Work required >> Reproduce the entries below exactly, but only from the line containing "(** [parse] builds" to the line containing "e) => inr e", inclusive.

Data to examine >>
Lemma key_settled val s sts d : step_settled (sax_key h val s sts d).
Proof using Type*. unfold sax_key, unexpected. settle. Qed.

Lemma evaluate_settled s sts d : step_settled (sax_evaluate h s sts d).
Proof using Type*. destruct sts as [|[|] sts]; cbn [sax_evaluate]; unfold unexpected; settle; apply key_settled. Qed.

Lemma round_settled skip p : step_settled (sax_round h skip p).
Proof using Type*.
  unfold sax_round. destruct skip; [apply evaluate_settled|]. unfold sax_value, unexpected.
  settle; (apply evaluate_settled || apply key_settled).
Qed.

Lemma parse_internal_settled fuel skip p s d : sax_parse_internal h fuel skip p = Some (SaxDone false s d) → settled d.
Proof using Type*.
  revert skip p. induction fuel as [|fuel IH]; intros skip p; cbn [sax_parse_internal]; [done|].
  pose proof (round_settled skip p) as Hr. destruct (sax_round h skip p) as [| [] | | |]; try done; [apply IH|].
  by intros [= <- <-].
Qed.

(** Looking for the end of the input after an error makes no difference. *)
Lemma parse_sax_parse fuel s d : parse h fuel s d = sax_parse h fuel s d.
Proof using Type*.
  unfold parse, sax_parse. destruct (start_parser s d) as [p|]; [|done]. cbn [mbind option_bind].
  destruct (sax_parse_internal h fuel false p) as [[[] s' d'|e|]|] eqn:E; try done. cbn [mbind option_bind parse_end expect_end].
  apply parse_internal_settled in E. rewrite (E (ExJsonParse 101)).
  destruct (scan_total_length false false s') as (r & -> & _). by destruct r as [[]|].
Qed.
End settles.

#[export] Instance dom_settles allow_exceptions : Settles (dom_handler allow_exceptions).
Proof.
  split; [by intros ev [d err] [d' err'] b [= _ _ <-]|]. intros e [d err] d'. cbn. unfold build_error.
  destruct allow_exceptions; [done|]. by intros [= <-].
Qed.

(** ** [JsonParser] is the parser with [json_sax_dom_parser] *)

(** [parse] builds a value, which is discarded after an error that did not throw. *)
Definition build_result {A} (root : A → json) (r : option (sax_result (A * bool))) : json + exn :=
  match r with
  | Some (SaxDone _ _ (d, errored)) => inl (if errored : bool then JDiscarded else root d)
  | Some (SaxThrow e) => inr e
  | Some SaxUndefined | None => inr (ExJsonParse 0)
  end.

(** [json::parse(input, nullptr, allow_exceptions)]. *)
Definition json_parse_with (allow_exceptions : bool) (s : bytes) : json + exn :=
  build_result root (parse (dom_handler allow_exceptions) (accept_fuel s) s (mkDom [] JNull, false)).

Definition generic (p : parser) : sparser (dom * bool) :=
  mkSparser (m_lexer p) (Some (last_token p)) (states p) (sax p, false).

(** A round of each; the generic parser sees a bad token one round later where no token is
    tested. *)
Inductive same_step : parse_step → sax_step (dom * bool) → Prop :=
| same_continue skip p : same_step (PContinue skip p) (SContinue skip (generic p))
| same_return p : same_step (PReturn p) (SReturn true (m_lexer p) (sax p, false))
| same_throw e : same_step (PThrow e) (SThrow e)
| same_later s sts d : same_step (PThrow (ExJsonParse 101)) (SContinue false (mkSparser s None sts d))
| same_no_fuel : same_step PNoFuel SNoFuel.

Answer to this exercise >>
(** [parse] builds a value, which is discarded after an error that did not throw. *)
Definition build_result {A} (root : A → json) (r : option (sax_result (A * bool))) : json + exn :=
  match r with
  | Some (SaxDone _ _ (d, errored)) => inl (if errored : bool then JDiscarded else root d)
  | Some (SaxThrow e) => inr e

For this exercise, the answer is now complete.